> _INFORMATION SHOWN_:

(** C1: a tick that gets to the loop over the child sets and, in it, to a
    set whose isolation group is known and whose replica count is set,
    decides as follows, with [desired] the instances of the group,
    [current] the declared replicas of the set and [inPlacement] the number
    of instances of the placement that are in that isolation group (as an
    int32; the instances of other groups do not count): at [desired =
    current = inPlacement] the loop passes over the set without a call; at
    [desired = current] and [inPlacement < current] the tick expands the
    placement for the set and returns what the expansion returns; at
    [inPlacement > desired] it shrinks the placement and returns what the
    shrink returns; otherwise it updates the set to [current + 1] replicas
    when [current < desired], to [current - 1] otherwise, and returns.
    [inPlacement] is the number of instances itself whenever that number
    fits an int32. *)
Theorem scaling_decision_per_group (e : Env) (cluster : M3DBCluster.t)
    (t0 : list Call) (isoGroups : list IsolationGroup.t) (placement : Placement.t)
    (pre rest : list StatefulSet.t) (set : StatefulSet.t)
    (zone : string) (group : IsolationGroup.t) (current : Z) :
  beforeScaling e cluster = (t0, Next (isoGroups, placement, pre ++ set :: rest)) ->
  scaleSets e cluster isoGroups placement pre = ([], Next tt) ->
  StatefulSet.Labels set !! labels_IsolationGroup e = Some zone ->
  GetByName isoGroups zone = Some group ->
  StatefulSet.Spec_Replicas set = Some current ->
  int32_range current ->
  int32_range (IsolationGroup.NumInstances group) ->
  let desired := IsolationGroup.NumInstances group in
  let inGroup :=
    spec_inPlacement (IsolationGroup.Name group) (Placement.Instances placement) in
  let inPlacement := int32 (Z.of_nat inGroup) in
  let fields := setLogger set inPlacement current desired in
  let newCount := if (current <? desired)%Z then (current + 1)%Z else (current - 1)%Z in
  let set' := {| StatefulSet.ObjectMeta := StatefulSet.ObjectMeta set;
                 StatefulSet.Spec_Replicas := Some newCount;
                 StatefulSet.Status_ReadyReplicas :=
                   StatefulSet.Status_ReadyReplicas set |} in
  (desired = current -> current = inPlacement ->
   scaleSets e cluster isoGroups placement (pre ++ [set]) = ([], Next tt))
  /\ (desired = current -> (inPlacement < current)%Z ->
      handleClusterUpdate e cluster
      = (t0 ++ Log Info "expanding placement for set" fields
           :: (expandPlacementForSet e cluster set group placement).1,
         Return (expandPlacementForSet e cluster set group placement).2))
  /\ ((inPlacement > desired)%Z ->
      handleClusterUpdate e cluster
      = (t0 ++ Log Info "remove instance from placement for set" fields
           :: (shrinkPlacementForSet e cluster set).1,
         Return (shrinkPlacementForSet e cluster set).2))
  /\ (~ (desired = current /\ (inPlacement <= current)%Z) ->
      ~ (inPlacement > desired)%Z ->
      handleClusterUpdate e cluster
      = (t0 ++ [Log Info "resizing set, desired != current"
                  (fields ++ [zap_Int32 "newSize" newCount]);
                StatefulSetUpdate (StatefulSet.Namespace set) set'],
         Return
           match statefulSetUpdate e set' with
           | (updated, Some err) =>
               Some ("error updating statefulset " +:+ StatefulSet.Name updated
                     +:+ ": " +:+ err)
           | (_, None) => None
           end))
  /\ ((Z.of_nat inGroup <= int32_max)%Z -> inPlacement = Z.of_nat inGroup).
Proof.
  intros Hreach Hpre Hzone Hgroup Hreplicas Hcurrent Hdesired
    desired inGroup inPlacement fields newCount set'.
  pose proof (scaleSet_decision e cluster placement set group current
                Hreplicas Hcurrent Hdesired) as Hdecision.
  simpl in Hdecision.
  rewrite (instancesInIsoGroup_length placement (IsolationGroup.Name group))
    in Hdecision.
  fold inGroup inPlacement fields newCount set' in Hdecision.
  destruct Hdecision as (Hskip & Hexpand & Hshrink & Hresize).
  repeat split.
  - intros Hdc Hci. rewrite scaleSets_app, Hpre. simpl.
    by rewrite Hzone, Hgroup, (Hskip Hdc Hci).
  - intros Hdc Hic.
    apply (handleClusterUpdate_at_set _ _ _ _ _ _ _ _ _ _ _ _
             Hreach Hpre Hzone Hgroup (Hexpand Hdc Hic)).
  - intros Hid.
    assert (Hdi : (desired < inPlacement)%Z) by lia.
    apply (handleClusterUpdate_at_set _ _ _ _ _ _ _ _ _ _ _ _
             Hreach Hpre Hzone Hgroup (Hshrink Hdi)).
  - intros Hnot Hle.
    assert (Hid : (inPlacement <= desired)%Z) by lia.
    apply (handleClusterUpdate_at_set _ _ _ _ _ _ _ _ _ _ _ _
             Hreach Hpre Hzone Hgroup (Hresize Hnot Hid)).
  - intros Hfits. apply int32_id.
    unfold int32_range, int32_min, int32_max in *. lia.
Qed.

> _GOAL OF THE EXERCISE_: Print again the lines of the entries above that fall between the line holding "set whose isolation" and the line holding "(zone : string)", inclusive, exactly as they stand.

> _THE COMPLETED TASK_:
    set whose isolation group is known and whose replica count is set,
    decides as follows, with [desired] the instances of the group,
    [current] the declared replicas of the set and [inPlacement] the number
    of instances of the placement that are in that isolation group (as an
    int32; the instances of other groups do not count): at [desired =
    current = inPlacement] the loop passes over the set without a call; at
    [desired = current] and [inPlacement < current] the tick expands the
    placement for the set and returns what the expansion returns; at
    [inPlacement > desired] it shrinks the placement and returns what the
    shrink returns; otherwise it updates the set to [current + 1] replicas
    when [current < desired], to [current - 1] otherwise, and returns.
    [inPlacement] is the number of instances itself whenever that number
    fits an int32. *)
Theorem scaling_decision_per_group (e : Env) (cluster : M3DBCluster.t)
    (t0 : list Call) (isoGroups : list IsolationGroup.t) (placement : Placement.t)
    (pre rest : list StatefulSet.t) (set : StatefulSet.t)
    (zone : string) (group : IsolationGroup.t) (current : Z) :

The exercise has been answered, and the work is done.